For the new study, Kawahara and his colleagues collected 21 bottles of mescal from 18 different manufacturers, pouring each bottle through a sieve to catch the “worm.” (A real worm stays restless throughout its life, but the three mescal worm contenders are larvae waiting to metamorphose into their adult form.)
Then the researchers studied each specimen directly and took a piece of its chest for DNA sequencing. Luckily for the bar sleuths, mescal is an ideal environment to taste because alcohol helps preserve genetic material. Ultimately, genetic analysis identified 18 of the samples as C. redtenbacheri. The researchers were unable to obtain DNA samples from three of the worms, likely because these worms had been cooked before being placed in the mescal, they wrote. These specimens corresponded morphologically to the red agave worm.

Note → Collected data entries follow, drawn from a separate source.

(** ** [DoneTask.post] *)

(** C7.  Marking an ASSIGNED task done succeeds: the task is DONE and no
    other column of it, and no other row, changes. *)
Theorem done_assigned request task_id db task :
  tasks db !! task_id = Some task →
  Task.id task = task_id →
  Task.state task = Task.ASSIGNED →
  serve (DoneTask.post request task_id) db =
  (DoneTask.done_successfully,
   set_tasks <[task_id := Task.mk task_id Task.DONE
                 (Task.assigned_benefactor task)
                 (Task.charity task) (Task.fields task)]> db).
Proof.
  intros Htask Hid Hstate. unfold DoneTask.post. exec_view.
  unfold Task.set_state. by rewrite Hid.
Qed.

Lemma done_assigned_witness :
  serve (DoneTask.post (sample_request 10 POST []) 3) sample_db =
  (DoneTask.done_successfully,
   set_tasks <[3 := sample_task 3 Task.DONE (Some 5)]> sample_db).
Proof.
  apply (done_assigned _ 3 sample_db (sample_task 3 Task.ASSIGNED (Some 5)));
    reflexivity.
Defined.

(** Marking done a task that is not ASSIGNED is refused with 404 "Task
    is not assigned yet." and nothing changes. *)
Theorem done_not_assigned request task_id db task :
  tasks db !! task_id = Some task →
  Task.state task ≠ Task.ASSIGNED →
  serve (DoneTask.post request task_id) db = (DoneTask.not_assigned, db).
Proof. intros Htask Hstate. unfold DoneTask.post. by exec_view. Qed.

Lemma done_not_assigned_witness :
  serve (DoneTask.post (sample_request 10 POST []) 1) sample_db =
  (DoneTask.not_assigned, sample_db).
Proof.
  apply (done_not_assigned _ 1 sample_db (sample_task 1 Task.PENDING None));
    [reflexivity|discriminate].
Defined.

Theorem done_missing request task_id db :
  tasks db !! task_id = None →
  serve (DoneTask.post request task_id) db =
  (mkResponse (Detail msg_not_found) HTTP_404_NOT_FOUND, db).
Proof. intros Htask. unfold DoneTask.post. by exec_view. Qed.

Lemma done_missing_witness :
  serve (DoneTask.post (sample_request 10 POST []) 9) sample_db =
  (mkResponse (Detail msg_not_found) HTTP_404_NOT_FOUND, sample_db).
Proof. apply done_missing. reflexivity. Defined.

(** ** Totality of the views *)

(** The result of a view served alone is a response it returned, or the
    [Http404] of the lookup. *)
Definition returns (v : view Response) (db : DB) : Prop :=
  (∃ response, (run v db).1 = inr response) ∨ (run v db).1 = inl Http404.

(** [TaskResponse.post] always returns a response when the task
    exists: a value that passed the membership test is "A" or "R", so
    control never falls off the end of the function. *)
Theorem response_returns request task_id db :
  returns (TaskResponse.post request task_id) db.
Proof.
  unfold returns, TaskResponse.post. exec_view.
  destruct (tasks db !! task_id) as [task|]; [left|by right]. simpl.
  destruct (data request !! "response") as [[| | |s]|]; simpl; eauto.
  repeat case_bool_decide; simpl; eauto.
Qed.

Theorem done_returns request task_id db :
  returns (DoneTask.post request task_id) db.
Proof.
  unfold returns, DoneTask.post. exec_view.
  destruct (tasks db !! task_id) as [task|]; [left|by right]. simpl.
  case_bool_decide; simpl; eauto.
Qed.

The study may not be good news for wild red agave worms. Kawahara says these larvae are getting harder and harder to find. C. redtenbacheri moths depend exclusively on agave plants for most of their life cycle, even as the local environment changes and the demand for mescal and agave is increasing. More mescal production could mean more agave plants for worms, but crop damage (especially from the agave snout weevil, which was a pretender to the mescal worm’s identity) could bring growers to start using pesticides in earnest.
“If demand continues as it has been, that worries me,” Kawahara says. “Even though the moth isn’t necessarily endangered or threatened or anything like that at this point, the possibility that this sort of thing could happen is definitely there.”